Además, la frase “Oh, mar de Coveñas” se hizo famosa pero en realidad era una especie de santo y seña entre mi padre y el sacerdote. Omar era la identidad secreta del ‘Médico’, un hombre que por aquellos días se escondía con mi padre e iba a recoger al sacerdote a la finca de don Fabio Ochoa para llevarlo donde mi padre.

Mientras el país seguía de cerca a García Herreros, nos enteramos por el noticiero de que mi padre había vuelto a demostrar que no olvidaría a quienes en algún momento tomaron decisiones contra él. El ex ministro de Justicia Enrique Low Murtra, quien fue asesinado cuando salía de dictar clase en la Universidad de la Salle en Bogotá.

A mi padre le pareció oportuno que Manuela y yo viajáramos a Estados Unidos a resguardarnos de cualquier ataque, pues si bien él se sentía confiado de su poder, temía que nos utilizaran como elementos de presión en un momento tan decisivo para su entrega a la justicia.

Mientras nosotros iniciábamos un nuevo viaje que nos llevaría a conocer buena parte de Estados Unidos, mi padre y el sacerdote García Herreros acordaron por fin encontrarse el 18 de mayo en algún lugar de Medellín.

Según me contó mi padre tiempo después, el religioso estaba demasiado asustado para ir a su encuentro y puso varias trabas para cancelar el viaje, entre ellas se le habían perdido los anteojos y no veía nada. Para resolver el impase inmediatamente lo llevaron al oftalmólogo. Cada excusa que ponía era resuelta en cuestión de minutos.

Aun así, ‘el Médico’ recogió al religioso en la finca donde estaba con don Fabio Ochoa; un vendaval que azotó la zona facilitó su traslado pues espantó a los policías que debían custodiar varios retenes instalados a lo largo del camino.

Finalmente, mi papá y el padre García Herreros se reunieron en la un apartamento de la ciudad después de que lo cambiaron varias veces de carro para evitar seguimientos.

Lo que sucedió tras ese encuentro fue vertiginoso: el 20 de mayo mi padre dejó en libertad a Maruja Pachón y a Francisco Santos, los últimos dos secuestrados en su poder. Y dos días más tarde el Gobierno expidió el Decreto 1303, que prácticamente recogió todas sus exigencias jurídicas. También autorizaron que se recluyera en la cárcel que él mismo construyó.

Mientras mi padre tenía todo controlado y era claro que se había salido con la suya, el 18 de junio de 1991 llegamos a Miami, Florida, luego de pasar varios días en Las Vegas, Los Ángeles y San Francisco. Una vez instalados en un hotel en Miami les pedimos a nuestros escoltas que llamáramos a mi padre desde una cabina  telefónica. Él estaba oculto en una caleta cerca de Medellín y no fue difícil localizarlo a través de una frecuencia UHF.

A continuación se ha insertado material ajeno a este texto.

(** * brewblox_devcon_spark: the command codec and the serial framing

    A shallow embedding of [brewblox_devcon_spark/commands.py].  The layouts of
    that module are written with the combinators of the [construct] package
    (release 2.9 conventions: [Const(value, subcon)], three-argument adapter
    hooks, integer-convertible enum labels).  The combinators the module
    imports are embedded as the inductive type [Construct] with the two
    interpreters [parse] and [build]; every layout of the module is then the
    same expression as in the Python text. *)

From Stdlib Require Import ZArith List String Ascii Bool Lia DecimalString.
Import ListNotations.

Open Scope Z_scope.
Set Warnings "-register-all".

(* ------------------------------------------------------------------ *)
(** ** Python values and exceptions *)

(** The exceptions the module and the combinators raise. *)
Inductive error : Type :=
| StreamError        (* reading past the end of the data *)
| FormatFieldError   (* struct.pack refused the object *)
| ConstError
| MappingError
| RepeatError
| RangeError
| TerminatedError
| SelectError
| IndexError
| TypeError
| ValueError
| AssertionError
| KeyError (msg : string).

Inductive result (A : Type) : Type :=
| Ok (a : A)
| Raise (e : error).
Arguments Ok {A} a.
Arguments Raise {A} e.

Definition bind {A B : Type} (r : result A) (k : A -> result B) : result B :=
  match r with
  | Ok a => k a
  | Raise e => Raise e
  end.

Notation "x <- r ;; k" := (bind r (fun x => k))
  (at level 61, r at next level, right associativity).
Notation "' p <- r ;; k" := (bind r (fun p => k))
  (at level 61, p pattern, r at next level, right associativity).

(** The objects that flow through [parse] and [build].  [VLabel] is the
    integer-convertible string an [Enum] parses to; a [VDict] is a
    [Container], kept in insertion order. *)
Inductive value : Type :=
| VNone
| VInt (n : Z)
| VBool (b : bool)
| VLabel (name : string) (intvalue : Z)
| VList (items : list value)
| VDict (items : list (string * value)).

(** A byte string: each element is meant to lie in 0..255. *)
Definition bytes : Type := list Z.

Definition is_byte (b : Z) : Prop := 0 <= b <= 255.

(** [isinstance(obj, int)]: Python's [bool] is a subclass of [int]. *)
Definition as_int (obj : value) : option Z :=
  match obj with
  | VInt n => Some n
  | VBool b => Some (if b then 1 else 0)
  | _ => None
  end.

(** [int(obj)] for the objects an [Enum] parses to. *)
Definition int (obj : value) : result Z :=
  match obj with
  | VInt n => Ok n
  | VBool b => Ok (if b then 1 else 0)
  | VLabel _ n => Ok n
  | _ => Raise TypeError
  end.

(** Truth value of an object, as [if value:] tests it. *)
Definition truthy (obj : value) : bool :=
  match obj with
  | VNone => false
  | VInt n => negb (n =? 0)
  | VBool b => b
  | VLabel name _ => negb (String.eqb name EmptyString)
  | VList items => match items with [] => false | _ => true end
  | VDict items => match items with [] => false | _ => true end
  end.

(** [d.get(key)] / [d[key]]: the first binding of the key. *)
Fixpoint lookup {A : Type} (key : string) (d : list (string * A)) : option A :=
  match d with
  | [] => None
  | (k, v) :: rest => if String.eqb k key then Some v else lookup key rest
  end.

(** The label bound to an integer, for [Enum.decmapping]. *)
Fixpoint label_of (n : Z) (mapping : list (string * Z)) : option string :=
  match mapping with
  | [] => None
  | (name, v) :: rest => if v =? n then Some name else label_of n rest
  end.

(* ------------------------------------------------------------------ *)
(** ** The combinators of [construct] that commands.py imports

    What each combinator does, as the interpreters below have it:
    - [Int8ub] ([Byte]) and [Int8sb] read and write one byte, unsigned and
      signed; writing an integer out of range fails.
    - [Const(value, subcon)] reads the subcon and fails on another value; it
      writes [value], given [None] or [value].
    - [Enum] reads the subcon's integer and hands back its label, or the bare
      integer when no label has it; it writes a label's integer, or an
      integer as it is.
    - [FlagsEnum] reads an integer [n] into a dict that maps each flag name
      to [n & flag == flag]; it writes the union of the flags that are true.
    - [Select] takes the first subcon that succeeds, on reading (from the
      same position) and on writing; [Optional(subcon)] is
      [Select(subcon, Pass)].
    - [Padding(n)] skips [n] bytes on reading and writes [n] zero bytes.
    - [RepeatUntil(predicate, subcon)] reads items up to and including the
      first that satisfies the predicate; it writes items up to and
      including the first that satisfies it, and fails if none does.
    - [subcon[:]] reads items until the subcon fails and writes every item.
    - [Sequence] reads its subcons in order into a list; it writes one item
      per subcon and stops when the items run out.
    - [Struct] reads its members in order and keeps the named ones in a
      Container; it writes each member from the entry under its name, a
      missing entry standing for [None] where the member allows it.
    - [Terminated] fails unless the stream is at its end.
    - [Adapter] applies [_decode] after reading and [_encode] before
      writing. *)

Inductive Construct : Type :=
| Int8ub
| Int8sb
| Pass
| Terminated
| Const (value : Z) (subcon : Construct)
| Enum (subcon : Construct) (mapping : list (string * Z))
| FlagsEnum (subcon : Construct) (flags : list (string * Z))
| Select (subcons : list Construct)
| Padding (length : nat)
| RepeatUntil (predicate : value -> list value -> bool) (subcon : Construct)
| GreedyRange (subcon : Construct)
| Sequence (subcons : list Construct)
| Struct (subcons : list (option string * Construct))
| Adapter (encode decode : value -> result value) (subcon : Construct).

Después de contarle por largo rato los lugares que habíamos visitado en los últimos días, mi padre me contó que al día siguiente, 19 de junio, se entregaría a la justicia porque ya sabía que la extradición sería eliminada de la nueva Constitución.

—Papi, no lo hagas, si te entregas te van a matar —le dije sin recordar que no hacía mucho tiempo habíamos insistido en que se sometiera a la justicia.

—Tranquilo, Grégory, que todo está cuadrado y ya no me pueden extraditar porque la Constitución no lo permite.

Luego de despedirnos le pasé al teléfono a Manuela, que entonces tenía siete años y hablaron un buen rato. Antes de colgar mi padre le explicó que no se asustara si lo veía en las noticias y en la cárcel, pues era el lugar donde había elegido estar. Cuando se despidieron y colgamos el teléfono, Manuela me preguntó:

—Hermanito, ¿entonces ahora sí mi papá me va a poder llevar al colegio?